Stored data:
--- START ---
Lemma emit_ends rt self improvement_uuid action payload w :
  let req := improvements_request
               self POST
               (Some (fmt (ImprovementsClient._improvements_url self)
                        +:+ "/" +:+ improvement_uuid +:+ "/events")) []
               (Some (VDict (event_body self improvement_uuid action payload)))
  in
  let writable :=
    match payload with
    | Some p => Json.encodable (Redaction.redact_payload p false)
    | None => true
    end in
  let valid :=
    match ImprovementModels.new_ImprovementEvent
            improvement_uuid action (event_payload_sent self payload) with
    | Ret _ => true
    | Raise _ => false
    end in
  ends (ImprovementsClient._debug self)
       (ImprovementsClient.emit_improvement_event rt self improvement_uuid
                                                  action payload) w
       (ImprovementsClient.enabled self && (writable && valid)
        && deliverable req && answered_ok rt (sent w) req)
       (if ImprovementsClient.enabled self && (writable && valid)
           && deliverable req
        then [req] else []).
Proof.
  intros req writable valid. unfold ImprovementsClient.emit_improvement_event,
    ImprovementsClient.enabled.
  destruct (ImprovementsClient._enabled self); cbn [negb andb].
  - apply ends_try_lift. rewrite event_payload_eq.
    assert (Hgo : ends (ImprovementsClient._debug self)
                    (try_except
                       (bind (lift (ImprovementModels.new_ImprovementEvent
                                      improvement_uuid action
                                      (event_payload_sent self payload)))
                             (fun event =>
                                let request_body :=
                                  dict_merge
                                    [(KStr "run_uuid",
                                      ImprovementsClient.opt_value
                                        (ImprovementsClient._run_uuid self))]
                                    (ImprovementModels.dump_event event) in
                                let url :=
                                  fmt (ImprovementsClient._improvements_url self)
                                  +:+ "/" +:+ improvement_uuid +:+ "/events" in
                                bind (ImprovementsClient._log_debug
                                        self ("Emitting event: " +:+ action
                                              +:+ " for " +:+ improvement_uuid))
                                     (fun _ =>
                                        bind (lift (ms_to_seconds
                                                      (ImprovementsClient._timeout_ms self)))
                                             (fun timeout_ms =>
                                                bind (http rt
                                                        {| req_method := POST;
                                                           req_url := Some url;
                                                           req_params := [];
                                                           req_json :=
                                                             Some (VDict request_body);
                                                           req_headers :=
                                                             ImprovementsClient._get_headers self;
                                                           req_timeout_ms := timeout_ms |})
                                                     (fun response =>
                                                        ImprovementsClient.on_response
                                                          self
                                                          "Event emitted successfully"
                                                          "Event failed with status "
                                                          response)))))
                       (ImprovementsClient.on_error
                          self "Event request timed out" "Event error: "
                          false))
                    w
                    (valid && deliverable req && answered_ok rt (sent w) req)
                    (if valid && deliverable req then [req] else [])).
    { apply ends_try_lift. subst valid.
      destruct (new_ImprovementEvent_cases improvement_uuid action
                                           (event_payload_sent self payload))
        as [(_ & _ & ->)|(_ & e & ->)]; cbn [andb].
      - apply ends_try_log. intros w1 Hs. rewrite <- Hs.
        cbv zeta. rewrite event_body_eq.
        apply (request_ends rt self req).
      - apply on_error_ends. }
    subst writable. destruct payload as [p|]; cbn [andb].
    + destruct (Json.encodable (Redaction.redact_payload p false));
        cbn [andb]; [exact Hgo|apply on_error_ends].
    + exact Hgo.
  - apply improvements_log_then_ends.
Qed.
--- END ---
* **Directions**
Set down the records again without altering a word.

* **Your solution**
Lemma emit_ends rt self improvement_uuid action payload w :
  let req := improvements_request
               self POST
               (Some (fmt (ImprovementsClient._improvements_url self)
                        +:+ "/" +:+ improvement_uuid +:+ "/events")) []
               (Some (VDict (event_body self improvement_uuid action payload)))
  in
  let writable :=
    match payload with
    | Some p => Json.encodable (Redaction.redact_payload p false)
    | None => true
    end in
  let valid :=
    match ImprovementModels.new_ImprovementEvent
            improvement_uuid action (event_payload_sent self payload) with
    | Ret _ => true
    | Raise _ => false
    end in
  ends (ImprovementsClient._debug self)
       (ImprovementsClient.emit_improvement_event rt self improvement_uuid
                                                  action payload) w
       (ImprovementsClient.enabled self && (writable && valid)
        && deliverable req && answered_ok rt (sent w) req)
       (if ImprovementsClient.enabled self && (writable && valid)
           && deliverable req
        then [req] else []).
Proof.
  intros req writable valid. unfold ImprovementsClient.emit_improvement_event,
    ImprovementsClient.enabled.
  destruct (ImprovementsClient._enabled self); cbn [negb andb].
  - apply ends_try_lift. rewrite event_payload_eq.
    assert (Hgo : ends (ImprovementsClient._debug self)
                    (try_except
                       (bind (lift (ImprovementModels.new_ImprovementEvent
                                      improvement_uuid action
                                      (event_payload_sent self payload)))
                             (fun event =>
                                let request_body :=
                                  dict_merge
                                    [(KStr "run_uuid",
                                      ImprovementsClient.opt_value
                                        (ImprovementsClient._run_uuid self))]
                                    (ImprovementModels.dump_event event) in
                                let url :=
                                  fmt (ImprovementsClient._improvements_url self)
                                  +:+ "/" +:+ improvement_uuid +:+ "/events" in
                                bind (ImprovementsClient._log_debug
                                        self ("Emitting event: " +:+ action
                                              +:+ " for " +:+ improvement_uuid))
                                     (fun _ =>
                                        bind (lift (ms_to_seconds
                                                      (ImprovementsClient._timeout_ms self)))
                                             (fun timeout_ms =>
                                                bind (http rt
                                                        {| req_method := POST;
                                                           req_url := Some url;
                                                           req_params := [];
                                                           req_json :=
                                                             Some (VDict request_body);
                                                           req_headers :=
                                                             ImprovementsClient._get_headers self;
                                                           req_timeout_ms := timeout_ms |})
                                                     (fun response =>
                                                        ImprovementsClient.on_response
                                                          self
                                                          "Event emitted successfully"
                                                          "Event failed with status "
                                                          response)))))
                       (ImprovementsClient.on_error
                          self "Event request timed out" "Event error: "
                          false))
                    w
                    (valid && deliverable req && answered_ok rt (sent w) req)
                    (if valid && deliverable req then [req] else [])).
    { apply ends_try_lift. subst valid.
      destruct (new_ImprovementEvent_cases improvement_uuid action
                                           (event_payload_sent self payload))
        as [(_ & _ & ->)|(_ & e & ->)]; cbn [andb].
      - apply ends_try_log. intros w1 Hs. rewrite <- Hs.
        cbv zeta. rewrite event_body_eq.
        apply (request_ends rt self req).
      - apply on_error_ends. }
    subst writable. destruct payload as [p|]; cbn [andb].
    + destruct (Json.encodable (Redaction.redact_payload p false));
        cbn [andb]; [exact Hgo|apply on_error_ends].
    + exact Hgo.
  - apply improvements_log_then_ends.
Qed.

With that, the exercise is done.